Assigned task. Number of lines with the string "Hall" in the entries below: report it, and nothing besides.

Provided information.
(* ===== verification/Names.v ===== *)
(** Agent handles, message file names and mailbox paths
    (internal/fsq/filename.go and the first part of internal/fsq/layout.go). *)
From S2P Require Import Prelude GoStr GoPath GoErr.

(** ** Message file names *)

(** filename.go: the checks in the order of the source, the message of the first that fails. *)
Definition ValidateMessageFilename (filename : string) : option gerr :=
  if bool_decide (filename = "") then Some (EMsg "empty filename")
  else if HasPrefix filename "." then Some (EMsg "dotfile names are not allowed")
  else if IsAbs filename then Some (EMsg "absolute path is not allowed")
  else if Contains filename "/" || Contains filename BACKSLASH
       then Some (EMsg "path separators are not allowed")
  else if Contains filename NUL then Some (EMsg "NUL byte is not allowed")
  else if bool_decide (filename = ".") || bool_decide (filename = "..")
       then Some (EMsg "path traversal is not allowed")
  else if negb (HasSuffix filename ".md") then Some (EMsg "filename must end with .md")
  else None.

(** ** Agent handles *)

(** The character set of [handleRe]. *)
Definition handle_char (c : ascii) : bool :=
  is_lower c || is_digit c || bool_decide (c = chr 95) || bool_decide (c = chr 45).

(** [handleRe.MatchString]: one or more characters of the set. *)
Definition handleRe_match (s : string) : bool :=
  negb (bool_decide (s = "")) && str_forallb handle_char s.

Definition validateLegacyInspectableHandle (agent : string) : option gerr :=
  if bool_decide (agent = "") || bool_decide (TrimSpace agent = "")
  then Some (EMsg "agent handle is empty")
  else if Contains agent ".." || Contains agent "/"
  then Some (EMsg "agent handle contains path traversal")
  else if negb (handleRe_match agent) then Some (EMsg "agent handle must match [a-z0-9_-]+")
  else None.

Definition ValidateLegacyHandleForInspection (agent : string) : option gerr :=
  validateLegacyInspectableHandle agent.

Definition ValidateHandle (agent : string) : option gerr :=
  match validateLegacyInspectableHandle agent with
  | Some e => Some e
  | None => if HasPrefix agent "-" then Some (EMsg "agent handle must not start with '-'")
            else None
  end.

(** ** Mailbox leaves *)

Inductive MailboxLeaf :=
| MailboxInboxTmp | MailboxInboxNew | MailboxInboxCur | MailboxOutboxSent
| MailboxDLQTmp | MailboxDLQNew | MailboxDLQCur | MailboxReceipts.

#[global] Instance MailboxLeaf_eq_dec : EqDecision MailboxLeaf.
Proof. solve_decision. Defined.

Definition leaf_string (l : MailboxLeaf) : string :=
  match l with
  | MailboxInboxTmp => "inbox/tmp"
  | MailboxInboxNew => "inbox/new"
  | MailboxInboxCur => "inbox/cur"
  | MailboxOutboxSent => "outbox/sent"
  | MailboxDLQTmp => "dlq/tmp"
  | MailboxDLQNew => "dlq/new"
  | MailboxDLQCur => "dlq/cur"
  | MailboxReceipts => "receipts"
  end.

Definition requiredMailboxLeaves : list MailboxLeaf :=
  [MailboxInboxTmp; MailboxInboxNew; MailboxInboxCur; MailboxOutboxSent;
   MailboxDLQTmp; MailboxDLQNew; MailboxDLQCur; MailboxReceipts].

(** filepath.Join(root, "agents", agent, leaf) *)
Definition AgentMailboxPath (root : path) (agent : string) (leaf : MailboxLeaf) : path :=
  Join_under root ["agents"; agent; leaf_string leaf].

Definition MailboxRootRelativePath (agent : string) (leaf : MailboxLeaf) : path :=
  Join ["agents"; agent; leaf_string leaf].

Definition AgentBase (root : path) (agent : string) : path := Join_under root ["agents"; agent].
Definition AgentInboxTmp (root : path) (agent : string) := AgentMailboxPath root agent MailboxInboxTmp.
Definition AgentInboxNew (root : path) (agent : string) := AgentMailboxPath root agent MailboxInboxNew.
Definition AgentInboxCur (root : path) (agent : string) := AgentMailboxPath root agent MailboxInboxCur.
Definition AgentOutboxSent (root : path) (agent : string) := AgentMailboxPath root agent MailboxOutboxSent.
Definition AgentDLQTmp (root : path) (agent : string) := AgentMailboxPath root agent MailboxDLQTmp.
Definition AgentDLQNew (root : path) (agent : string) := AgentMailboxPath root agent MailboxDLQNew.
Definition AgentDLQCur (root : path) (agent : string) := AgentMailboxPath root agent MailboxDLQCur.
Definition AgentReceipts (root : path) (agent : string) := AgentMailboxPath root agent MailboxReceipts.

(** ** What the checks guarantee *)

Lemma Contains_false_mem (s : string) (c : ascii) :
  Contains s (String c "") = false -> str_mem c s = false.
Proof. by rewrite str_mem_Contains. Qed.

Lemma ValidateMessageFilename_None f :
  ValidateMessageFilename f = None ->
  HasPrefix f "." = false /\ str_mem slash f = false /\ HasSuffix f ".md" = true.
Proof.
  unfold ValidateMessageFilename. repeat (case_match; try done). intros _.
  repeat split; try done.
  - match goal with H : Contains _ _ || _ = false |- _ => apply orb_false_iff in H as [H _] end.
    by apply (Contains_false_mem f slash).
  - by apply negb_false_iff.
Qed.

(** An accepted file name is one path component, and not hidden. *)
Lemma filename_plain f : ValidateMessageFilename f = None -> plain f = true.
Proof.
  intros (Hdot & Hslash & Hmd)%ValidateMessageFilename_None.
  apply plain_spec. repeat split; [| | |done]; by intros ->.
Qed.

Lemma filename_not_hidden f : ValidateMessageFilename f = None -> HasPrefix f "." = false.
Proof. by intros (?&_)%ValidateMessageFilename_None. Qed.

Lemma handle_char_not_slash : handle_char slash = false.
Proof. done. Qed.
Lemma handle_char_not_dot : handle_char (chr 46) = false.
Proof. done. Qed.

Lemma legacy_handle_None a :
  validateLegacyInspectableHandle a = None -> a <> "" /\ str_forallb handle_char a = true.
Proof.
  unfold validateLegacyInspectableHandle.
  destruct (bool_decide (a = "") || _); [done|]. destruct (Contains a ".." || _); [done|].
  destruct (handleRe_match a) eqn:E; [|done]. intros _.
  apply andb_true_iff in E as [E ?]. split; [|done].
  apply negb_true_iff in E. by apply bool_decide_eq_false in E.
Qed.

(** A handle accepted even for inspection is one path component. *)
Lemma legacy_handle_plain a : validateLegacyInspectableHandle a = None -> plain a = true.
Proof.
  intros [Hne Hall]%legacy_handle_None. rewrite str_forallb_mem in Hall. apply plain_spec.
  split; [done|]. split; [|split].
  - intros ->. by specialize (Hall (chr 46) eq_refl).
  - intros ->. by specialize (Hall (chr 46) eq_refl).
  - destruct (str_mem slash a) eqn:E; [|done]. by apply Hall in E.
Qed.

Lemma ValidateHandle_None a :
  ValidateHandle a = None -> validateLegacyInspectableHandle a = None /\ HasPrefix a "-" = false.
Proof.
  unfold ValidateHandle. destruct (validateLegacyInspectableHandle a); [done|].
  by destruct (HasPrefix a "-").
Qed.

Lemma handle_plain a : ValidateHandle a = None -> plain a = true.
Proof. intros [H _]%ValidateHandle_None. by apply legacy_handle_plain. Qed.

#[export] Hint Resolve filename_plain handle_plain legacy_handle_plain : amq.

(** The components of a leaf. *)
Definition leaf_path (l : MailboxLeaf) : path := Split_on slash (leaf_string l).

Lemma leaf_path_plain l : Forall (fun c => plain c = true) (leaf_path l).
Proof. destruct l; by repeat constructor. Qed.

Lemma flat_map_split_leaf agent l :
  plain agent = true ->
  List.flat_map (Split_on slash) ["agents"; agent; leaf_string l] =
  "agents" :: agent :: leaf_path l.
Proof.
  intros Ha. cbn [List.flat_map]. rewrite app_nil_r.
  rewrite (Split_on_no_sep _ "agents") by done.
  rewrite (Split_on_no_sep _ agent) by (by apply plain_spec in Ha as (_&_&_&?)). done.
Qed.

(** The path helpers name the component list one reads off the layout. *)
Lemma MailboxRootRelativePath_plain agent l :
  plain agent = true -> MailboxRootRelativePath agent l = "agents" :: agent :: leaf_path l.
Proof.
  intros Ha. unfold MailboxRootRelativePath, Join. rewrite flat_map_split_leaf by done.
  apply Clean_plain. repeat constructor; [done|]. apply leaf_path_plain.
Qed.

Lemma AgentMailboxPath_plain root agent l :
  Forall (fun c => plain c = true) root -> plain agent = true ->
  AgentMailboxPath root agent l = root ++ "agents" :: agent :: leaf_path l.
Proof.
  intros Hr Ha. unfold AgentMailboxPath, Join_under. rewrite flat_map_split_leaf by done.
  apply Clean_plain. apply Forall_app; split; [done|]. repeat constructor; [done|].
  apply leaf_path_plain.
Qed.

(** Rejected names say nothing became visible. *)
Lemma filename_error_quiet f x : ValidateMessageFilename f = Some x -> visible_err x = false.
Proof. unfold ValidateMessageFilename. intros. repeat case_match; by simplify_eq. Qed.

Lemma handle_error_quiet a x : ValidateHandle a = Some x -> visible_err x = false.
Proof.
  unfold ValidateHandle. destruct (validateLegacyInspectableHandle a) as [y|] eqn:E.
  - intros [= <-]. unfold validateLegacyInspectableHandle in E. repeat case_match; by simplify_eq.
  - intros. case_match; by simplify_eq.
Qed.

(** What a name of a message file may consist of. *)
Definition name_char (c : ascii) : bool :=
  negb (bool_decide (c = chr 47) || bool_decide (c = chr 92) || bool_decide (c = chr 0)).

Lemma forallb_no_char f c s : str_forallb f s = true -> f c = false -> str_mem c s = false.
Proof.
  intros Hs Hc. induction s as [|d s IH]; [done|]. cbn in *. apply andb_true_iff in Hs as [Hd Hs].
  rewrite IH, orb_false_r by done. apply bool_decide_eq_false. intros ->. congruence.
Qed.

Lemma md_name_valid s :
  str_forallb name_char s = true -> HasPrefix (s +:+ ".md") "." = false ->
  ValidateMessageFilename (s +:+ ".md") = None.
Proof.
  intros Hs Hdot. set (f := s +:+ ".md") in *.
  assert (str_forallb name_char f = true) as Hf by (unfold f; by rewrite str_forallb_app, Hs).
  assert (HasSuffix f ".md" = true) as Hmd by apply HasSuffix_app.
  assert (forall c, name_char c = false -> Contains f (String c "") = false) as Hc.
  { intros c Hcc. rewrite str_mem_Contains. by eapply forallb_no_char. }
  pose proof (Hc (chr 47) eq_refl : Contains f "/" = false) as H1.
  pose proof (Hc (chr 92) eq_refl : Contains f BACKSLASH = false) as H2.
  pose proof (Hc (chr 0) eq_refl : Contains f NUL = false) as H3.
  unfold ValidateMessageFilename. rewrite Hdot, Hmd, H1, H2, H3. unfold IsAbs.
  destruct f as [|c r]; [done|]. rewrite bool_decide_eq_false_2 by done.
  assert (HasPrefix (String c r) "/" = false) as Ha.
  { destruct (HasPrefix (String c r) "/") eqn:E; [|done]. apply HasPrefix_spec in E as [r' E].
    rewrite E in H1. change ("/" +:+ r') with ("" +:+ "/" +:+ r') in H1. by rewrite Contains_app in H1. }
  rewrite ?Ha. cbn [orb]. rewrite !bool_decide_eq_false_2; [done| |]; intros E; rewrite E in Hdot; done.
Qed.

Solved exercise. 4